Conosciuta per il suo coinvolgimento sia nell'industria automobilistica che in quella delle costruzioni, la sponsorizzazione di Hyundai sottolinea il crescente interesse per la fusione dell'estetica industriale con l'espressione artistica. Il lavoro di Lee esplora spesso temi di trasformazione corporea e ossessioni psicologiche, riflettendo una tendenza più ampia nell'arte moderna che cerca di sfidare le nozioni convenzionali di identità ed esistenza.
Il suo recente lavoro alla Biennale di Venezia ha caratterizzato un impianto di trattamento delle acque reflue installato nel padiglione austriaco, accanto a spettacoli che coinvolgono monster truck, dispersioni spruzzate da droni e uno spettacolo di marionette sanguinose con artisti appesi ad un gancio. Questi elementi evidenziano un impegno deliberato con il viscerale e il grottesco, spingendo i confini di ciò che costituisce arte accettabile. L'ultimo progetto di Holzinger prevede di essere sollevata a testa in giù dal lago di Costanza utilizzando una gru, sottolineando ulteriormente la fisicità e la teatralità delle sue esibizioni.

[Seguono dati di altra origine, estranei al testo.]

(** What every entry of a parse result satisfies: numbers within the
    width of the field they were read from, hex strings as long as the
    recorded length says. *)
Definition input_ok (i : ParsedInput) : Prop :=
  String.length (in_txid i) = 64%nat
  /\ 0 <= in_vout i < 2 ^ 32
  /\ 0 <= in_script_sig_len i < 2 ^ 64
  /\ Z.of_nat (String.length (in_script_sig i)) = 2 * in_script_sig_len i
  /\ String.length (in_sequence i) = 8%nat.

Definition output_ok (o : ParsedOutput) : Prop :=
  0 <= out_value o < 2 ^ 64
  /\ String.length (out_value_hex o) = 16%nat
  /\ 0 <= out_script_len o < 2 ^ 64
  /\ Z.of_nat (String.length (out_script_pubkey o)) = 2 * out_script_len o.

Definition item_ok (w : WitnessItem) : Prop :=
  0 <= wit_len w < 2 ^ 64
  /\ Z.of_nat (String.length (wit_data w)) = 2 * wit_len w.

(** A result with another total size, and with other witnesses. *)
Definition with_total_size (r : ParsedTx) (n : Z) : ParsedTx :=
  mkParsedTx (p_version r) (p_is_segwit r) (p_marker r) (p_flag r)
             (p_input_count r) (p_inputs r) (p_output_count r) (p_outputs r)
             (p_witnesses r) (p_locktime r) n.

Definition with_witnesses (r : ParsedTx) (ws : list (list WitnessItem))
  : ParsedTx :=
  mkParsedTx (p_version r) (p_is_segwit r) (p_marker r) (p_flag r)
             (p_input_count r) (p_inputs r) (p_output_count r) (p_outputs r)
             ws (p_locktime r) (p_total_size r).

Definition with_locktime (r : ParsedTx) (locktime : string) : ParsedTx :=
  mkParsedTx (p_version r) (p_is_segwit r) (p_marker r) (p_flag r)
             (p_input_count r) (p_inputs r) (p_output_count r) (p_outputs r)
             (p_witnesses r) locktime (p_total_size r).

(** A serialization without its last four bytes, the locktime. *)
Definition without_locktime (tx : Transaction) : bytes :=
  firstn (List.length (serialize tx) - 4) (serialize tx).

(** The number a string of hex digits denotes, to read back what
    [format_x] prints. *)
Fixpoint hex_number (s : string) : Z :=
  match s with
  | EmptyString => 0
  | String c rest =>
      match hex_value c with
      | Some d => d * 16 ^ Z.of_nat (String.length rest) + hex_number rest
      | None => 0
      end
  end.

(* ================================================================== *)
(** ** The definitions on the data of the scripts *)
(* ================================================================== *)

Example parse_varint_two_bytes :
  parse_varint (unhex "fd0302") 0 = Ok (515, 3).
Proof. vm_compute. reflexivity. Qed.

(** The values of section 8. *)
Example varint_boundaries :
  map (fun n => parse_varint (encode_varint n) 0)
      [0; 252; 253; 65535; 65536; 2 ^ 32 - 1; 2 ^ 32; 2 ^ 64 - 1]
  = [Ok (0, 1); Ok (252, 1); Ok (253, 3); Ok (65535, 3); Ok (65536, 5);
     Ok (2 ^ 32 - 1, 5); Ok (2 ^ 32, 9); Ok (2 ^ 64 - 1, 9)].
Proof. vm_compute. reflexivity. Qed.

Example format_sequence : format_x 8 4294967293 = "fffffffd"%string.
Proof. vm_compute. reflexivity. Qed.

Example format_negative : format_x 8 (-1) = "-0000001"%string.
Proof. vm_compute. reflexivity. Qed.

Example hex_lowercase : hex (unhex "00ff1A") = "00ff1a"%string.
Proof. vm_compute. reflexivity. Qed.

Example real_tx_serialize : hex (serialize real_signed_tx) = real_signed_tx_hex.
Proof. vm_compute. reflexivity. Qed.

Example real_tx_parse :
  parse_segwit_transaction real_signed_tx_hex = Ok (describe real_signed_tx).
Proof. vm_compute. reflexivity. Qed.

(** The sizes printed by [create_segwit_transaction], lines 140 and 150
    of [02_create_segwit_transaction.py]. *)
Example sizes_before_and_after_signing :
  len (serialize unsigned_segwit_tx) = 84
  /\ len (serialize real_signed_tx) = 191.
Proof. split; vm_compute; reflexivity. Qed.

(** Phase 1 of [compare_hardcoded_vs_actual]: the unsigned transaction has
    no witness stack on the wire, the parser reads one from the first byte
    of the locktime and then finds fewer than four bytes left. *)
Example unsigned_tx_parse :
  parse_segwit_transaction (hex (serialize unsigned_segwit_tx))
  = Ok (mkParsedTx "00000002" true (Some "00"%string) (Some "01"%string)
          1 [mkParsedInput
               "1454438e6f417d710333fbab118058e2972127bdd790134ab74937fa9dddbc48"
               0 "" 0 "fffffffd"]
          1 [mkParsedOutput 666 "000000000000029a" 22
               "0014c5b28d6bba91a2693a9b1876bcd3929323890fb2"]
          [[]] "00000000" 84).
Proof. vm_compute. reflexivity. Qed.

(** The P2PKH template of section 8 as a check of the opcode table. *)
Example p2pkh_template (h : bytes) :
  List.length h = 20%nat ->
  Script.to_bytes
    [Script.Op Script.OP_DUP; Script.Op Script.OP_HASH160; Script.Push h;
     Script.Op Script.OP_EQUALVERIFY; Script.Op Script.OP_CHECKSIG]
  = Done (Byte.x76 :: Byte.xa9 :: Byte.x14 :: h ++ [Byte.x88; Byte.xac]).
Proof.
  intros Hl. cbn [Script.to_bytes Script.item_to_bytes].
  unfold len. rewrite Hl. reflexivity.
Qed.

(* ================================================================== *)
(** ** Lemmas on reading at a cursor *)
(* ================================================================== *)

Section Cursor.

Lemma len_nonneg {A} (l : list A) : 0 <= len l.
Proof. unfold len. lia. Qed.

Lemma len_app {A} (l1 l2 : list A) : len (l1 ++ l2) = len l1 + len l2.
Proof. unfold len. rewrite length_app. lia. Qed.

Lemma len_cons {A} (a : A) (l : list A) : len (a :: l) = 1 + len l.
Proof. unfold len. cbn [List.length]. lia. Qed.

Lemma len_nil {A} : len (@nil A) = 0.
Proof. reflexivity. Qed.

Lemma to_nat_len {A} (l : list A) : Z.to_nat (len l) = List.length l.
Proof. unfold len. apply Nat2Z.id. Qed.

Lemma len_le_split n z : len (le_split n z) = Z.of_nat n.
Proof. unfold len. now rewrite length_le_split. Qed.

Lemma at_cursor_start data : at_cursor data 0 data.
Proof. exists []. split; reflexivity. Qed.

Lemma at_cursor_len data off rest :
  at_cursor data off rest -> len data = off + len rest.
Proof. intros (pre & -> & ->). apply len_app. Qed.


Lemma at_cursor_advance data off x rest :
  at_cursor data off (x ++ rest) -> at_cursor data (off + len x) rest.
Proof.
  intros (pre & -> & ->). exists (pre ++ x). split.
  - now rewrite <- app_assoc.
  - now rewrite len_app.
Qed.

Lemma at_cursor_advance1 data off b rest :
  at_cursor data off (b :: rest) -> at_cursor data (off + 1) rest.
Proof.
  intros H. change (b :: rest) with ([b] ++ rest) in H.
  apply at_cursor_advance in H. exact H.
Qed.

Lemma at_cursor_index data off b rest :
  at_cursor data off (b :: rest) -> index data off = Ok (byte.unsigned b).
Proof.
  intros (pre & -> & ->). unfold index.
  pose proof (len_nonneg pre) as Hp.
  destruct (len pre <? 0) eqn:E; [apply Z.ltb_lt in E; lia|].
  rewrite len_app, len_cons.
  pose proof (len_nonneg rest) as Hr.
  replace (len pre <? 0) with false by (symmetry; apply Z.ltb_ge; lia).
  replace (len pre + (1 + len rest) <=? len pre) with false
    by (symmetry; apply Z.leb_gt; lia).
  cbn [orb]. unfold len. rewrite Nat2Z.id.
  rewrite nth_error_app2 by lia. now rewrite Nat.sub_diag.
Qed.

Lemma slice_nonneg {A} (data : list A) a b :
  0 <= a -> a <= b -> b <= len data ->
  slice data a b = firstn (Z.to_nat (b - a)) (skipn (Z.to_nat a) data).
Proof.
  intros Ha Hab Hb. unfold slice, clamp.
  replace (a <? 0) with false by (symmetry; apply Z.ltb_ge; lia).
  replace (b <? 0) with false by (symmetry; apply Z.ltb_ge; lia).
  now rewrite !Z.min_l by lia.
Qed.

Lemma at_cursor_slice data off x rest :
  at_cursor data off (x ++ rest) -> slice data off (off + len x) = x.
Proof.
  intros (pre & -> & ->).
  pose proof (len_nonneg pre). pose proof (len_nonneg x).
  pose proof (len_nonneg rest).
  rewrite slice_nonneg by (rewrite ?len_app; lia).
  replace (len pre + len x - len pre) with (len x) by lia.
  unfold len. rewrite !Nat2Z.id.
  rewrite skipn_app, skipn_all, Nat.sub_diag. cbn [skipn app].
  rewrite firstn_app, firstn_all, Nat.sub_diag. cbn [firstn].
  now rewrite app_nil_r.
Qed.

Lemma unpack_le_split n z :
  unpack_le n (le_split n z) = Ok (z mod 2 ^ (Z.of_nat n * 8)).
Proof.
  unfold unpack_le. rewrite length_le_split, Nat.eqb_refl.
  now rewrite le_combine_split.
Qed.

(** A little-endian field of [n] bytes at the cursor. *)
Lemma at_cursor_unpack data off n z rest :
  at_cursor data off (le_split n z ++ rest) ->
  0 <= z < 2 ^ (Z.of_nat n * 8) ->
  unpack_le n (slice data off (off + Z.of_nat n)) = Ok z.
Proof.
  intros H Hz. rewrite <- (len_le_split n z).
  rewrite (at_cursor_slice _ _ _ _ H), unpack_le_split.
  now rewrite Z.mod_small.
Qed.

Lemma at_cursor_unpack4 data off z rest :
  at_cursor data off (le_split 4 z ++ rest) ->
  0 <= z < 2 ^ 32 ->
  unpack_le 4 (slice data off (off + 4)) = Ok z
  /\ at_cursor data (off + 4) rest.
Proof.
  intros H Hz. split.
  - exact (at_cursor_unpack data off 4 z rest H Hz).
  - apply at_cursor_advance in H. now rewrite len_le_split in H.
Qed.

Lemma at_cursor_unpack8 data off z rest :
  at_cursor data off (le_split 8 z ++ rest) ->
  0 <= z < 2 ^ 64 ->
  unpack_le 8 (slice data off (off + 8)) = Ok z
  /\ at_cursor data (off + 8) rest.
Proof.
  intros H Hz. split.
  - exact (at_cursor_unpack data off 8 z rest H Hz).
  - apply at_cursor_advance in H. now rewrite len_le_split in H.
Qed.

Il suo approccio trae ispirazione dalle arti circensi, dagli spettacoli di stravaganza e dalla cultura del piercing, creando una miscela unica di spettacolo e introspezione. A differenza delle generazioni precedenti di artisti del corpo che si sono concentrati principalmente sulla forma umana, il lavoro di Holzinger si concentra sulle macchine stesse, esponendo il loro funzionamento interno e sfidando le percezioni di pulizia e funzionalità.
Mentre gli artisti precedenti avrebbero potuto tracciare paralleli tra il corpo umano e i processi industriali, i creatori di oggi stanno approfondendo gli aspetti meccanici, presentandoli come entità in grado di perdite, sanguinamento o persino defecazione. Questo cambiamento riflette una più ampia conversazione culturale intorno al post-umanesimo, in cui le linee tra vita organica e sintetica diventano sempre più sfocate. Artisti come il belga Wim Delvoye e l'austriaco Thomas Feuerstein hanno precedentemente esplorato temi simili, sebbene il loro focus sia rimasto in gran parte nell'estetica di laboratorio piuttosto che nell'immaginario grezzo e non filtrato di macelli o impianti di trattamento delle acque reflue.
Le macchine digestive di Delvoye e il progetto Metabolica di Feuerstein introdussero nuovi materiali attraverso un processo simile alla digestione, pur mantenendo una distanza clinica dagli elementi più viscerali presenti nelle mostre attuali.